De Saffraanvink
Sicalis flaveola (Linnaeus)
Land ven herkomst is Zuid Amerika.
De lengte van de saffraanvink is ongeveer 13 a 14 centimeter.
Bij het mannetje van de saffraanvink voorhoofd en schedel oranjekleurig, verdere bovenzijde groeniggeel, onderzijde fel geel.
De vleugels en staart zwart-bruin op de kop oranje tot oranje-geel de bovensnavel bruin-grijs en de ondersnavel geelachtig.

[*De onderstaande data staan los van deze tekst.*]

Lemma group_fold_None (records : list Strategy)
    (grouped : gmap string (list Strategy)) (label : string) :
  foldl (λ grouped strategy,
           foldl (λ grouped strategy_type,
                    <[strategy_type :=
                        default [] (grouped !! strategy_type) ++ [strategy]]>
                      grouped)
                 grouped (get_types strategy))
        grouped records !! label = None ↔
  grouped !! label = None ∧
  ∀ strategy, strategy ∈ records → label ∉ get_types strategy.
Proof.
  revert grouped. induction records as [|r records IH]; intros grouped.
  { simpl. split; [intros ?; split; [done|]|by intros [? _]].
    by intros ? ?%elem_of_nil. }
  cbn [foldl]. rewrite IH, group_types_None. split.
  - intros [[Hg Hr] Hrest]. split; [done|].
    intros strategy [->|Hin]%elem_of_cons; [done|by apply Hrest].
  - intros [Hg Hall]. split; [split; [done|]|].
    + apply Hall. left.
    + intros strategy Hin. apply Hall. by right.
Qed.

(** X1. The index built by [_group_strategies_by_type] has a key exactly for
    the labels that some record carries; its bucket lists the records
    carrying the label in record order, once per occurrence of the label
    among the record's types. There is no empty bucket. *)
Theorem group_strategies_by_type_lookup records label :
  _group_strategies_by_type records !! label
  = if decide (Exists (λ strategy, label ∈ get_types strategy) records)
    then Some (labelled label records)
    else None.
Proof.
  unfold _group_strategies_by_type.
  destruct (decide _) as [Hex|Hnone].
  - pose proof (group_fold_lookup records ∅ label) as Hlookup.
    rewrite lookup_empty in Hlookup. simpl in Hlookup.
    destruct (foldl _ ∅ records !! label) as [bucket|] eqn:Hbucket.
    { simpl in Hlookup. by rewrite Hlookup. }
    apply group_fold_None in Hbucket as [_ Hall].
    apply Exists_exists in Hex as (strategy & Hin & Hlabel).
    by destruct (Hall strategy Hin).
  - apply group_fold_None. split; [apply lookup_empty|].
    intros strategy Hin Hlabel. apply Hnone, Exists_exists. eauto.
Qed.

(** ** More about the stage query *)

Lemma slice_to_mono {A} (l : list A) (m n : Z) :
  0 ≤ m ≤ n ∨ m ≤ n < 0 → slice_to l m `prefix_of` slice_to l n.
Proof.
  intros [[Hm Hn]|[Hm Hn]].
  - rewrite !slice_to_nonneg by lia.
    replace (take (Z.to_nat m) l)
      with (take (Z.to_nat m) (take (Z.to_nat n) l)); [apply prefix_take|].
    rewrite take_take. f_equal. lia.
  - rewrite !slice_to_neg by lia.
    replace (take (length l - Z.to_nat (- m)) l)
      with (take (length l - Z.to_nat (- m))
              (take (length l - Z.to_nat (- n)) l)); [apply prefix_take|].
    rewrite take_take. f_equal. lia.
Qed.

(** X2. Raising the limit only appends: for two limits of the same sign,
    the result for the smaller one is a prefix of the result for the larger
    one, for any stage key. *)
Theorem get_strategies_for_stage_limit_mono self stage_key m n :
  0 ≤ m ≤ n ∨ m ≤ n < 0 →
  ∃ out_m out_n,
    get_strategies_for_stage self stage_key m = Ok out_m ∧
    get_strategies_for_stage self stage_key n = Ok out_n ∧
    out_m `prefix_of` out_n.
Proof.
  intros Hmn. destruct (stage_of stage_key) as [stage_info|] eqn:Hstage.
  - exists (slice_to (ranked_bucket self stage_info) m),
           (slice_to (ranked_bucket self stage_info) n).
    split; [by apply get_strategies_for_stage_known|].
    split; [by apply get_strategies_for_stage_known|].
    by apply slice_to_mono.
  - exists [], []. by rewrite !get_strategies_for_stage_unknown.
Qed.

Lemma get_strategies_for_stage_limit_mono_witness :
  ∃ out_m out_n,
    get_strategies_for_stage sample_picker "awareness" 1 = Ok out_m ∧
    get_strategies_for_stage sample_picker "awareness" 2 = Ok out_n ∧
    out_m `prefix_of` out_n.
Proof.
  apply (get_strategies_for_stage_limit_mono sample_picker "awareness" 1 2).
  left. lia.
Defined.

(** Limits of different sign are not ordered this way: the bucket of two
    records gives one record for -1 and none for 0. *)
Example get_strategies_for_stage_limit_sign :
  get_strategies_for_stage sample_picker "awareness" (-1) = Ok [strategy_Y] ∧
  get_strategies_for_stage sample_picker "awareness" 0 = Ok [].
Proof. split; reflexivity. Qed.

Lemma catalog_single_label stage_key stage_info :
  stage_of stage_key = Some stage_info →
  ∃ label, stage_types stage_info = [label].
Proof.
  intros Hstage.
  assert (stage_key ∈ dict_keys FUNNEL_STAGES) as Hkey
    by (apply stage_of_keys; eauto).
  unfold dict_keys in Hkey. simpl in Hkey.
  rewrite !elem_of_cons, elem_of_nil in Hkey.
  repeat (destruct Hkey as [->|Hkey]; [injection Hstage as <-; eauto|]).
  done.
Qed.

Lemma dedup_loop_repeated (strategy : Strategy) {B} (l : list B) rest seen :
  name strategy ∈ seen →
  dedup_loop (((λ _, strategy) <$> l) ++ rest) seen []
  = dedup_loop rest seen [].
Proof.
  intros Hseen. induction l as [|x l IH]; [done|].
  rewrite fmap_cons. cbn [app]. rewrite dedup_loop_cons.
  by rewrite decide_False by (by intros ?).
Qed.

(** On records with distinct names whose names are all unseen, the
    deduplication of a bucket keeps every record of the bucket once, in
    record order. *)
Lemma dedup_loop_labelled label records seen :
  NoDup (name <$> records) →
  (∀ strategy, strategy ∈ records → name strategy ∉ seen) →
  dedup_loop (labelled label records) seen []
  = filter (λ strategy, label ∈ get_types strategy) records.
Proof.
  revert seen. induction records as [|r records IH]; intros seen Hnodup Hseen.
  { done. }
  rewrite fmap_cons in Hnodup. apply NoDup_cons in Hnodup as [Hr Hnodup].
  unfold labelled. rewrite bind_cons. fold (labelled label records).
  rewrite filter_cons.
  destruct (filter (λ ty, ty = label) (get_types r)) as [|ty tys] eqn:Htys.
  - rewrite decide_False; cycle 1.
    { intros Hlabel.
      assert (label ∈ filter (λ ty, ty = label) (get_types r)) as Hin
        by (by apply list_elem_of_filter).
      rewrite Htys in Hin. by apply elem_of_nil in Hin. }
    simpl. apply IH; [done|]. intros strategy Hin. apply Hseen. by right.
  - rewrite decide_True; cycle 1.
    { assert (ty ∈ filter (λ ty, ty = label) (get_types r)) as Hin
        by (rewrite Htys; left).
      by apply list_elem_of_filter in Hin as [-> ?]. }
    rewrite fmap_cons. cbn [app]. rewrite dedup_loop_cons.
    rewrite decide_True by (apply Hseen; left).
    rewrite dedup_loop_repeated
      by (apply elem_of_union_l, elem_of_singleton; done).
    f_equal. apply IH; [done|].
    intros strategy Hin.
    rewrite not_elem_of_union, not_elem_of_singleton. split.
    + intros Heq. apply Hr. rewrite <- Heq.
      apply list_elem_of_fmap. eauto.
    + apply Hseen. by right.
Qed.

(** X3. On a record collection with distinct names, the stage query for a
    catalog stage returns the records that carry the stage's label, taken
    in record order, stably sorted by descending impact and cut at the
    limit: deduplication removes no record but a repeated label. *)
Theorem get_strategies_for_stage_distinct_names
    records stage_key stage_info limit :
  stage_of stage_key = Some stage_info →
  NoDup (name <$> records) →
  get_strategies_for_stage (__init__ records) stage_key limit
  = Ok (slice_to
          (sort_by_str_key_reverse get_impact
             (filter (carries_label_of stage_info) records))
          limit).
Proof.
  intros Hstage Hnodup.
  rewrite (get_strategies_for_stage_known _ _ _ _ Hstage).
  unfold ranked_bucket. do 3 f_equal. unfold unique_bucket, stage_buckets.
  destruct (catalog_single_label _ _ Hstage) as [label Hlabel].
  rewrite Hlabel. csimpl. rewrite app_nil_r, bucket_of_init.
  rewrite dedup_loop_labelled;
    [|done|intros; apply not_elem_of_empty].
  apply list_filter_iff. intros strategy.
  unfold carries_label_of. rewrite Hlabel, Exists_cons, Exists_nil. tauto.
Qed.
(** X20 for the default token and the default mask length. *)
Lemma mask_sensitive_value_shows_suffix_witness :
  1 <= 4
  /\ 4 < Z.of_nat (String.length "banking-api-key-2024")
  /\ String.length (Masking.mask_sensitive_value "banking-api-key-2024" 4)
     = 20%nat.
Proof.
  split; [lia|]. split; [cbn; lia|].
  destruct (mask_sensitive_value_shows_suffix "banking-api-key-2024" 4
              ltac:(lia)) as [_ H].
  destruct H as [H _]; [cbn; lia|]. exact H.
Defined.

(** X21 for a token of three characters. *)
Lemma auth_token_log_versus_mask_witness :
  (String.length "abc" <= 4)%nat
  /\ Masking.auth_token_log "abc" = "abc"
  /\ Masking.mask_sensitive_value "abc" 4 = "****".
Proof.
  split; [cbn; lia|].
  apply (proj2 (auth_token_log_versus_mask "abc")). cbn. lia.
Defined.
(** X20. After a type alias [#type name = other ;] a pragmatic block
    resumes one token late.  A block that holds the alias and nothing else
    returns a cursor one past the end of its range.  When the declaration
    [#var x ;] follows, which on its own is a block that parses, the
    block skips [#var], reads [x ;] as an identifier statement and throws. *)
Theorem type_alias_swallows_next_token tks b e :
  kinds_at tks b type_alias_head ->
  (e = b + 5 ->
   ParsePragmaticBlock tks b e =
   Ok (make_success "ParsePragmaticBlock"
         (mkNode pragmatic_block_ (Some (b, e)) [type_alias_node b])
         (e + 1))) /\
  (kinds_at tks (b + 5) [var_; alnumus; eos] -> e = b + 8 ->
   ParsePragmaticBlock tks (b + 5) e =
   Ok (make_success "ParsePragmaticBlock"
         (mkNode pragmatic_block_ (Some (b + 5, e))
            [declaration_node (b + 5)]) e) /\
   ParsePragmaticBlock tks b e =
   Throw (runtime_error "ParsePragmaticBlock: Invalid statement.")).
Proof.
  intros H. split.
  - intros He. unfold ParsePragmaticBlock.
    rewrite pragmatic_loop_type_alias by (try assumption; lia).
    destruct (e - b) as [|fuel] eqn:Hf; [lia|].
    rewrite pragmatic_loop_stops by lia.
    unfold push_back, Node_span. cbn [type span body app].
    replace (b + 6) with (e + 1) by lia. reflexivity.
  - intros Hv He. split.
    + apply pragmatic_block_accepts.
      apply statements_declaration; [exact Hv|lia|].
      replace (b + 5 + 3) with e by lia. apply statements_end. left.
      reflexivity.
    + pose proof (kinds_at_nth _ _ _ 1 _ Hv eq_refl) as K6.
      pose proof (kinds_at_nth _ _ _ 2 _ Hv eq_refl) as K7.
      replace (b + 5 + 1) with (b + 6) in K6 by lia.
      replace (b + 5 + 2) with (b + 7) in K7 by lia.
      unfold ParsePragmaticBlock.
      rewrite pragmatic_loop_type_alias by (try assumption; lia).
      destruct (e - b) as [|fuel] eqn:Hf; [lia|].
      cbn [ParsePragmaticBlock_loop]. cbv zeta.
      unfold is_kind, kind. rewrite K6.
      replace (b + 6 <? e) with true by (symmetry; apply Nat.ltb_lt; lia).
      cbn [tk_enum_beq negb andb].
      unfold parse_statement, find_open_statement.
      rewrite (find_statement_of_reaches tks true alnumus eos (b + 6)
                 (b + 7) e); try assumption; try lia.
      cbn [valid scope_begin scope_end negb].
      unfold ParseIdentifierStatement, is_kind, kind. cbv zeta.
      rewrite K6. replace (b + 6 + 1) with (b + 7) by lia. rewrite K7.
      reflexivity.
Qed.

Lemma type_alias_swallows_next_token_witness :
  kinds_at alias_then_declaration 0 type_alias_head /\
  ParsePragmaticBlock alias_then_declaration 0 5 =
  Ok (make_success "ParsePragmaticBlock"
        (mkNode pragmatic_block_ (Some (0, 5)) [type_alias_node 0]) 6) /\
  ParsePragmaticBlock alias_then_declaration 5 8 =
  Ok (make_success "ParsePragmaticBlock"
        (mkNode pragmatic_block_ (Some (5, 8)) [declaration_node 5]) 8) /\
  ParsePragmaticBlock alias_then_declaration 0 8 =
  Throw (runtime_error "ParsePragmaticBlock: Invalid statement.").
Proof.
  assert (H : kinds_at alias_then_declaration 0 type_alias_head).
  { simpl. repeat split; reflexivity. }
  split; [exact H|]. split.
  - exact (proj1 (type_alias_swallows_next_token alias_then_declaration
                    0 5 H) eq_refl).
  - apply (proj2 (type_alias_swallows_next_token alias_then_declaration
                    0 8 H)).
    + simpl. repeat split; reflexivity.
    + reflexivity.
Defined.

(** ** Statements of a functional block, with their expressions *)






(** * Further properties of the parser *)

(** ** Statements of a functional block, anywhere in the block *)









(** ** Malformed expressions, at any depth *)








(** *** The first pass over an operand *)









(** *** A following pass over an operand *)








(** *** Malformed expressions throw *)








(** ** Arithmetic expressions *)

(** *** The parse tree of an expression *)




(** *** Tokens in the vector *)






(** *** The scope of a parenthesised expression *)






(** *** Passes over a parenthesised operand *)





(** *** The tree of an arithmetic expression *)

















(** ** How the processes report failure *)



(** *** Ranges of the finders *)








(** *** Leaves and sigils *)
















(** *** Expressions and statements *)










(** *** Blocks *)


















(** * Properties of the string converters *)

Lemma to_u8vec_loop_reads : forall s i vec junk,
  ~ In NUL s -> (i + Z.of_nat (List.length s) <= INT_MAX)%Z ->
  to_u8vec_loop (s ++ NUL :: junk) i vec = Some (vec ++ s)%list.
Proof.
  induction s as [|c s IH]; intros i vec junk Hn Hl.
  - simpl. rewrite app_nil_r. reflexivity.
  - cbn [app to_u8vec_loop].
    destruct (Byte.eqb c NUL) eqn:Hc.
    + apply Byte.byte_dec_bl in Hc. exfalso. apply Hn. left. exact Hc.
    + cbn [List.length] in Hl.
      replace (i =? INT_MAX)%Z with false by (symmetry; apply Z.eqb_neq; lia).
      rewrite IH.
      * rewrite <- app_assoc. reflexivity.
      * intros Hin. apply Hn. right. exact Hin.
      * lia.
Qed.

Lemma to_u8vec_loop_inv : forall rest i vec out,
  (i <= INT_MAX)%Z ->
  to_u8vec_loop rest i vec = Some out ->
  exists s junk,
    rest = (s ++ NUL :: junk)%list /\ out = (vec ++ s)%list /\
    ~ In NUL s /\ (i + Z.of_nat (List.length s) <= INT_MAX)%Z.
Proof.
  induction rest as [|c rest IH]; intros i vec out Hi H; [discriminate|].
  cbn [to_u8vec_loop] in H.
  destruct (Byte.eqb c NUL) eqn:Hc.
  - apply Byte.byte_dec_bl in Hc. subst c. injection H as <-.
    exists [], rest. rewrite app_nil_r.
    split; [reflexivity|]. split; [reflexivity|].
    split; [intros []|]. cbn [List.length Z.of_nat]. lia.
  - destruct (i =? INT_MAX)%Z eqn:Hm; [discriminate|].
    apply Z.eqb_neq in Hm.
    assert (Hi' : (i + 1 <= INT_MAX)%Z) by lia.
    destruct (IH _ _ _ Hi' H) as (s & junk & -> & -> & Hn & Hl).
    exists (c :: s), junk. repeat split.
    + rewrite <- app_assoc. reflexivity.
    + intros [Heq|Hin]; [|contradiction].
      subst c. discriminate Hc.
    + cbn [List.length]. lia.
Qed.

(** X22. [to_u8vec] returns the bytes before the first NUL of the array
    its argument points into, and is defined exactly when there is such a
    NUL and an [int] can count the bytes before it: without a NUL the loop
    reads past the array. *)
Theorem to_u8vec_reads_to_first_NUL str out :
  to_u8vec str = Some out <->
  exists junk, str = (out ++ NUL :: junk)%list /\ c_string out.
Proof.
  unfold to_u8vec, c_string. split.
  - intros H. apply to_u8vec_loop_inv in H; [|unfold INT_MAX; lia].
    destruct H as (s & junk & -> & -> & Hn & Hl).
    exists junk. split; [reflexivity|]. split; [exact Hn|].
    simpl in Hl. exact Hl.
  - intros (junk & -> & Hn & Hl).
    rewrite to_u8vec_loop_reads; auto.
Qed.

Lemma ab_is_c_string : c_string [x61; x62].
Proof.
  split.
  - intros [H|[H|[]]]; discriminate.
  - unfold INT_MAX. simpl. lia.
Qed.

Lemma to_u8vec_reads_to_first_NUL_witness :
  c_string [x61; x62] /\ to_u8vec ab_NUL_c = Some [x61; x62].
Proof.
  split; [exact ab_is_c_string|].
  apply (proj2 (to_u8vec_reads_to_first_NUL ab_NUL_c [x61; x62])).
  exists [x63]. split; [reflexivity|exact ab_is_c_string].
Defined.

(** X23. What the loader returns reads back as the file: for a file that
    is not empty, holds no NUL and is no longer than an [int] can count,
    [to_u8vec] of the loaded vector is the content of the file.  The
    empty vector the loader returns for an empty file holds no NUL, so
    [to_u8vec] is not defined on it. *)
Theorem loaded_file_reads_back fs name content :
  fs name = readable content -> c_string content ->
  exists chars,
    load_file_to_char8_vector fs name = Ok chars /\
    (content <> [] -> to_u8vec chars = Some content) /\
    (content = [] -> chars = [] /\ to_u8vec chars = None).
Proof.
  intros Hf [Hn Hl]. unfold load_file_to_char8_vector. rewrite Hf.
  destruct content as [|c content].
  - exists []. split; [reflexivity|]. split.
    + intros Hne. contradiction.
    + intros _. split; reflexivity.
  - cbn [List.length Nat.eqb].
    assert (Hb : Byte.eqb (back (c :: content)) NUL = false).
    { destruct (Byte.eqb (back (c :: content)) NUL) eqn:Hb; [|reflexivity].
      apply Byte.byte_dec_bl in Hb. exfalso. apply Hn. rewrite <- Hb.
      unfold back.
      destruct (exists_last (l := c :: content)) as (l' & a & Heq);
        [discriminate|].
      rewrite Heq, last_last. apply in_or_app. right. left. reflexivity. }
    rewrite Hb. cbn [negb]. eexists. split; [reflexivity|]. split.
    + intros _. unfold to_u8vec.
      rewrite to_u8vec_loop_reads; [reflexivity|exact Hn|].
      simpl Z.add. exact Hl.
    + intros Heq. discriminate Heq.
Qed.

Lemma loaded_file_reads_back_witness :
  two_files "ab.candi" = readable [x61; x62] /\ c_string [x61; x62] /\
  exists chars,
    load_file_to_char8_vector two_files "ab.candi" = Ok chars /\
    to_u8vec chars = Some [x61; x62].
Proof.
  split; [reflexivity|]. split; [exact ab_is_c_string|].
  destruct (loaded_file_reads_back two_files "ab.candi" [x61; x62]
              eq_refl ab_is_c_string) as (chars & Hload & Hread & _).
  exists chars. split; [exact Hload|]. apply Hread. discriminate.
Defined.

Het vrouwtje van de saffraanvink mist het oranje op de kop en is boven grijs-bruin.
Zij is matter dan de man de bovenzijde meer bruinig-grijs, kop groen-geel, voorhoofd bleek oranje, keel grijs.
De jongen lijken op de pop, ze hebben op de bovenzijde zwarte strepen, de onderzijde is grijs-wit, alleen de onderstaartdekveren en de bevedering van de flanken geel.
De oogjes zijn bruin, snavel hoornkleurig, poten vleeskleurig.
Ze houden van alle soorten zaden; gierst, witzaad, halfrijpe en rijpe gras- en onkruidzaden, vogelmuur, verse miereneitjes, wat meelwormen en gekiemde zaden.
Broedresultaten zijn meermalen verkregen, maar dan alleen in een grote voliere of als paartje in een kweekkooi.
In de paartijd zijn zij onrustig en willen de nesten van andere vogels wel eens verstoren.
Saffraanvinken houden van een lekker bad, zorg er dus voor dat er altijd een schaal met badwater ter beschikking staat.
Goed geschikt voor een kooi (minstens 60 -70 cm lang), liefst paarsgewijze.
Saffraanvinken zijn zeer aan te bevelen voor een voliere.
De voliiere wel beplanten met struiken en heggen, ook dennentakken aanbrengen.
Ze zijn niet gevoelig voor koude, maar moeten 's winters wel in een vorstvrije ruimte worden ondergebracht.
De beste kweek resultaten worden behaald in een grote buitenvoliere.
Begin broedtijd: april/mei, jaarlijks 2-3 broedsels, daarna man en pop scheiden, anders gevaar voor uitputting.
De man jaagt zeer heftig achter de pop aan en baltst dan met naar voren gestrekte kop, opgestoken kleine veren, hangende vleugels en opgeheven staart. Door in elkaar te duiken, nodigt de pop tot de paring uit. Nestgelegenheden: meestal in nestkast voor grote parkieten en halfopen nestkastjes; de pop bouwt een slordig nest van halmen, vezels, worteltjes, haren en veren.
Legsel: 3-4 witte eitjes met vage grijze en zwartachtige vlekken. Overwegend broedt, wordt slechts af en toe door de man afgelost.
Nestkontrole moet worden afgeraden. Na 14 dagen komen de eitjes uit.
Voor het opvokken van de jongen geven we grote hoeveelheden verse miereneitjes, veel grashalmen, groenvoer, gekiemde zaden en universeelvoer.
Na 14 dagen vliegen de jongen uit, ze worden vervolgens nog door de ouders gevoerd.
Indien de man te vroeg met baltsen begint, moet hij afzonderlijk en buiten gezicht en gehoor van de pop worden ondergebracht.
volledige volwassen bevedering krijgen de saffraanvinken vaak pas als ze 3 jaar oud zijn.